**What needs to be done:**
Every line with the string "major" must be copied from the entries below.
(Provided entries)
Lemma zip_codes_ok : forall codes index l acc,
  List.length codes + index <= List.length l ->
  zip_codes codes index l acc =
    Ok (Dict.union acc (combine codes (map DStr (skipn index l)))).
Proof.
  induction codes as [|c codes IH]; simpl; intros index l acc Hlen.
  - reflexivity.
  - destruct (nth_error l index) as [d|] eqn:E.
    + rewrite IH by lia. rewrite (skipn_nth_error _ _ E). reflexivity.
    + apply nth_error_None in E. lia.
Qed.

Lemma zip_codes_short : forall codes index l acc,
  index <= List.length l ->
  List.length l < List.length codes + index ->
  zip_codes codes index l acc = Raise IndexError.
Proof.
  induction codes as [|c codes IH]; simpl; intros index l acc Hle Hlen.
  - lia.
  - destruct (nth_error l index) as [d|] eqn:E.
    + assert (index < List.length l) by (apply nth_error_Some; congruence).
      apply IH; lia.
    + reflexivity.
Qed.

Lemma convert_disjunction : forall object l,
  PyStr.contains " or " object = true ->
  convert_subgroup_object_to_courses_dict object (DList l) =
    zip_codes (PyStr.split object " or ") 0 l [].
Proof.
  intros object l H. unfold convert_subgroup_object_to_courses_dict.
  now rewrite H.
Qed.

Lemma convert_otherwise : forall object description,
  PyStr.contains " or " object = false \/ (exists s, description = DStr s) ->
  convert_subgroup_object_to_courses_dict object description =
    if negb (PyStr.match_course_code object)
    then match regex_search ("^" ++ object) with
         | Ok d => Ok (titles d)
         | Raise e => Raise e
         end
    else Ok [(object, description)].
Proof.
  intros object description H. unfold convert_subgroup_object_to_courses_dict.
  destruct H as [H|[s ->]].
  - now rewrite H.
  - now destruct (PyStr.contains " or " object).
Qed.
(** * Backbone_Validation/main.py: error statistics of the counter and
    predictor networks over the validation windows.

    The development embeds [compute_error_stats] and [run_model].  Tensors of the 4-D validation grid are dense row-major
    arrays (stdpp lists updated by index); Python exceptions are an error
    monad; the arithmetic of tensor elements is an interface ([Scalar]),
    with the few facts of IEEE arithmetic that the proofs use stated as
    laws ([ScalarLaws]) and shown for an exact instance at the end of the
    definitions.  Of the charts, the positions and heights of the bars of
    [plot_stats] and the exceptions that the subplots of [run_model] can
    raise are embedded; the drawing itself and checkpoint loading are left
    out. *)

From Stdlib Require Import List Arith Lia Bool ZArith QArith Qabs Qround.
From stdpp Require Import base list.
Import ListNotations.

Local Open Scope nat_scope.

(** ** Python exceptions *)

Inductive exn : Type :=
| ZeroDivisionError   (* [i % 0], [x / 0.0] on Python floats *)
| ValueError          (* np.unravel_index out of bounds, [round] of NaN *)
| IndexError          (* tensor indexing out of range *)
| RuntimeError        (* torch.reshape to a shape of another size *)
| AttributeError      (* [.item()] on a Python float *)
| TypeError           (* [axs[i]] on a single Axes *)
| OverflowError.      (* [round] of an infinite Python float *)

Inductive result (A : Type) : Type :=
| Ok (a : A)
| Raise (e : exn).

Arguments Ok {A} a.
Arguments Raise {A} e.

#[global] Instance result_ret : MRet result := fun A a => Ok a.

#[global] Instance result_bind : MBind result := fun A B f m =>
  match m with
  | Ok a => f a
  | Raise e => Raise e
  end.

(** [for x in xs: st = body st x], stopping at the first exception. *)
Fixpoint for_each {A S : Type} (body : S -> A -> result S) (xs : list A) (st : S)
  : result S :=
  match xs with
  | [] => Ok st
  | x :: xs' => st' ← body st x; for_each body xs' st'
  end.

(** ** Arithmetic of tensor elements *)

Class Scalar (scalar : Type) : Type := {
  fzero : scalar;                       (* 0.0 *)
  fone : scalar;                        (* 1.0 *)
  fhundred : scalar;                    (* 100 *)
  fmilli : scalar;                      (* 10**(-3) *)
  ftenth_nano : scalar;                 (* 10**(-10) *)
  fnan : scalar;                        (* float('nan') *)
  fadd : scalar -> scalar -> scalar;
  fsub : scalar -> scalar -> scalar;
  fmul : scalar -> scalar -> scalar;
  fdiv : scalar -> scalar -> scalar;
  fabs : scalar -> scalar;
  fround : scalar -> scalar;            (* torch.round *)
  fgt : scalar -> scalar -> bool;       (* > *)
  fle : scalar -> scalar -> bool;       (* <= *)
  feqb : scalar -> scalar -> bool;      (* == *)
  fmean : list scalar -> scalar;        (* torch.mean along one dimension *)
  fof_nat : nat -> scalar;              (* a count as a float *)
  fis_nan : scalar -> bool;             (* math.isnan *)
  fis_inf : scalar -> bool              (* math.isinf *)
}.

(** The facts of floating-point arithmetic the proofs rely on. *)
Class ScalarLaws {scalar : Type} (FS : Scalar scalar) : Prop := {
  (* the mean of a single element is that element *)
  fmean_singleton : forall x : scalar, fmean [x] = x;
  (* 0.0 > 0.0 is false *)
  fgt_zero_zero : fgt fzero fzero = false;
  (* a rounded value is positive exactly when it is at least one *)
  fround_pos_ge_one : forall x : scalar, fgt (fround x) fzero = fle fone (fround x);
  (* NaN is not the value 0.0 *)
  fnan_neq_zero : fnan <> fzero
}.

(** ** The 4-D grid: concentration, duration, diameter, window index *)

Definition shape4 : Type := (nat * nat * nat * nat)%type.
Definition cell : Type := (nat * nat * nat * nat)%type.

Definition grid_size (s : shape4) : nat :=
  let '(a, b, c, d) := s in a * b * c * d.

Definition in_shape (s : shape4) (x : cell) : bool :=
  let '(a, b, c, d) := s in
  let '(i, j, k, l) := x in
  (i <? a) && (j <? b) && (k <? c) && (l <? d).

(** np.unravel_index(i, shape) in C (row-major) order: the index is checked
    against the size of the array, then the coordinates are peeled off from
    the last dimension to the first. *)
Definition unravel_index (i : nat) (s : shape4) : result cell :=
  let '(a, b, c, d) := s in
  if i <? grid_size s then
    let l := i mod d in
    let i1 := i / d in
    let k := i1 mod c in
    let i2 := i1 / c in
    let j := i2 mod b in
    let i3 := i2 / b in
    Ok (i3, j, k, l)
  else Raise ValueError.

(** Offset of a cell in the contiguous row-major storage of a tensor. *)
Definition ravel (s : shape4) (x : cell) : nat :=
  let '(_, b, c, d) := s in
  let '(i, j, k, l) := x in
  ((i * b + j) * c + k) * d + l.

Section Program.
Context {scalar : Type} {FS : Scalar scalar}.

(** A float tensor over the grid: its shape and its storage. *)
Record tensor : Type := Tensor {
  dims : shape4;
  data : list scalar
}.

(** torch.zeros(shape) *)
Definition zeros (s : shape4) : tensor :=
  Tensor s (replicate (grid_size s) fzero).

(** t[i, j, k, l] *)
Definition tensor_get (t : tensor) (x : cell) : result scalar :=
  if in_shape (dims t) x then
    match data t !! ravel (dims t) x with
    | Some v => Ok v
    | None => Raise IndexError
    end
  else Raise IndexError.

(** t[i, j, k, l] = v *)
Definition tensor_set (t : tensor) (x : cell) (v : scalar) : result tensor :=
  if in_shape (dims t) x then
    Ok (Tensor (dims t) (<[ravel (dims t) x := v]> (data t)))
  else Raise IndexError.

(** Elementwise sum of two tensors of one shape. *)
Definition tensor_add (t u : tensor) : tensor :=
  Tensor (dims t) (zip_with fadd (data t) (data u)).

(** The tensor has shape [s] and its storage has one slot per cell. *)
Definition tensor_wf (s : shape4) (t : tensor) : Prop :=
  dims t = s /\ length (data t) = grid_size s.

(** The in-place update, for a cell inside the shape. *)
Definition tensor_put (t : tensor) (x : cell) (v : scalar) : tensor :=
  Tensor (dims t) (<[ravel (dims t) x := v]> (data t)).
(** C6.  When the nodes before some node n of the sorted order are processed
    without a throw and processing n throws e, [executeWorkflow] throws e to
    its caller; the results are those of the earlier nodes followed by one
    error record for n (success false, the message of e, a time stamp); no
    node after n leaves a record or a processing notice. *)
Theorem C6_failure_aborts_run
    (w : Workflow) (self : t) (pre post : list Node) (n : Node) (sPre sThrown : t)
    (e : JsError) :
  isExecuting self = false ->
  topologicalSort w = Some (inr (pre ++ n :: post)%list) ->
  forSorted pre w (started self) = (inr tt, sPre) ->
  processNodeData n
    (getNodeInputData n w (emit (StatusUpdate ("Processing " +:+ type n +:+ "...")) sPre))
    (emit (StatusUpdate ("Processing " +:+ type n +:+ "...")) sPre) = (inl e, sThrown) ->
  exists (self' : t) (record : ExecutionResult),
    executeWorkflow (Some w) self = Some (inl e, self')
    /\ executionResults self' = (executionResults sPre ++ [record])%list
    /\ nodeId record = id n
    /\ success record = false
    /\ error record = Some (message e)
    /\ executedAt record = toISOString (step sThrown)
    /\ map nodeId (executionResults self') = map id (pre ++ [n])%list
    /\ emitted self'
       = (emitted sPre ++ [StatusUpdate ("Processing " +:+ type n +:+ "...")])%list
    /\ isExecuting self' = false.
Proof.
  intros Hidle Hsort Hpre Hthrow.
  exists (setExecuting false (pushResult (errorRecord n e) sThrown)),
         (errorRecord n e (toISOString (step sThrown))).
  pose proof (processNodeData_frame _ _ _ _ _ Hthrow) as (Hres & Hem & _).
  cbn [emit executionResults emitted] in Hres, Hem.
  destruct (forSorted_returns _ _ _ _ _ Hpre) as (records & Hrecs & Hids).
  cbn [started emit setResults executionResults app] in Hrecs.
  split_and!.
  - unfold WorkflowEngine.executeWorkflow. rewrite Hidle, Hsort.
    rewrite forSorted_app, Hpre. cbn [WorkflowEngine.forSorted].
    rewrite (executeNode_throws _ _ _ _ _ Hthrow). reflexivity.
  - cbn. rewrite Hres. reflexivity.
  - reflexivity.
  - reflexivity.
  - reflexivity.
  - reflexivity.
  - cbn [setExecuting WorkflowEngine.pushResult tick setResults executionResults].
    rewrite Hres, Hrecs, !map_app, Hids. reflexivity.
  - cbn. exact Hem.
  - reflexivity.
Qed.

(** C10.  However a run that was admitted ends (the result list, an error
    thrown while a node is processed, the dependency error of the sort), and
    also when there is no workflow to run, [executeWorkflow] returns and
    leaves [isExecuting] false, so the guard does not refuse the next run. *)
Theorem C10_isExecuting_reset (workflow : option Workflow) (self : t) :
  isExecuting self = false ->
  exists r self',
    executeWorkflow workflow self = Some (r, self') /\ isExecuting self' = false.
Proof.
  intros Hidle. unfold WorkflowEngine.executeWorkflow.
  destruct (match workflow with Some w => Some w | None => currentWorkflow self end)
    as [w|]; [|eauto].
  rewrite Hidle.
  destruct (topologicalSort_total w) as ([e|sortedNodes] & ->); [eauto|].
  destruct (forSorted sortedNodes w (started self)) as [[e|u] s2]; eauto.
Qed.

End Orchestrator.

Lemma topologicalSort_ring :
  WorkflowEngine.topologicalSort ring = Some (inl WorkflowEngine.circular).
Proof. vm_compute. reflexivity. Qed.

Lemma C6_witness :
  exists (self' : WorkflowEngine.t) (record : WorkflowEngine.ExecutionResult),
    WorkflowEngine.executeWorkflow failsOnY pretty (Some chain) WorkflowEngine.new
    = Some (inl {| WorkflowEngine.message := "backend unavailable" |}, self')
    /\ map WorkflowEngine.nodeId (WorkflowEngine.executionResults self') = ["X"; "Y"]
    /\ WorkflowEngine.success record = false
    /\ WorkflowEngine.isExecuting self' = false.
Proof.
  destruct (C6_failure_aborts_run failsOnY pretty chain WorkflowEngine.new
              [stepNode "X"] [stepNode "Z"] (stepNode "Y")
              (WorkflowEngine.forSorted failsOnY pretty [stepNode "X"] chain
                 (WorkflowEngine.started WorkflowEngine.new)).2
              (WorkflowEngine.processNodeData failsOnY (stepNode "Y") []
                 (WorkflowEngine.emit (WorkflowEngine.StatusUpdate "Processing summarizer...")
                    (WorkflowEngine.forSorted failsOnY pretty [stepNode "X"] chain
                       (WorkflowEngine.started WorkflowEngine.new)).2)).2
              {| WorkflowEngine.message := "backend unavailable" |})
    as (self' & record & Hrun & _ & _ & Hfail & _ & _ & Hids & _ & Hidle).
  - reflexivity.
  - vm_compute. reflexivity.
  - vm_compute. reflexivity.
  - vm_compute. reflexivity.
  - exists self', record. split_and!; [exact Hrun | exact Hids | exact Hfail | exact Hidle].
Defined.

Lemma C10_witness :
  (exists r self',
     WorkflowEngine.executeWorkflow failsOnY pretty (Some ring) WorkflowEngine.new
     = Some (r, self') /\ WorkflowEngine.isExecuting self' = false)
  /\ (exists r self',
        WorkflowEngine.executeWorkflow failsOnY pretty (Some chain) WorkflowEngine.new
        = Some (r, self') /\ WorkflowEngine.isExecuting self' = false).
Proof.
  split; apply (C10_isExecuting_reset failsOnY pretty); reflexivity.
Defined.

(** ** Cycle detection *)

Section CycleDetection.

Import ToolFlowBuilder.

Variable conns : option (list Connection).
Variable ids : list string.

Local Abbreviation arrow := (ToolFlowBuilder.arrow conns).
Local Abbreviation loopIds := (ToolFlowBuilder.loopIds conns ids).
Local Abbreviation settled := (ToolFlowBuilder.settled conns).
Local Abbreviation searches := (ToolFlowBuilder.searches conns ids).

Lemma successors_in_loopIds (u v : string) : arrow u v -> v ∈ loopIds.
Proof.
  unfold arrow, successors, loopIds. intros Hv.
  apply list_elem_of_In, in_map_iff in Hv as (c & <- & Hc).
  apply filter_In in Hc as [Hc _].
  apply elem_of_list_to_set, elem_of_app. right.
  apply list_elem_of_In, in_map, Hc.
Qed.

Lemma settled_rtc (st : DfsState) (x y : string) :
  settled st -> x ∈ finished st -> rtc arrow x y -> y ∈ finished st.
Proof.
  intros [Hclosed _] Hx Hpath. induction Hpath as [|x y z Hxy _ IH]; [exact Hx|].
  apply IH. eapply Hclosed; [exact Hx | exact Hxy].
Qed.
(End Provided entries)
**Solved exercise:**
    The development embeds [compute_error_stats] and [run_model].  Tensors of the 4-D validation grid are dense row-major
(** np.unravel_index(i, shape) in C (row-major) order: the index is checked
(** Offset of a cell in the contiguous row-major storage of a tensor. *)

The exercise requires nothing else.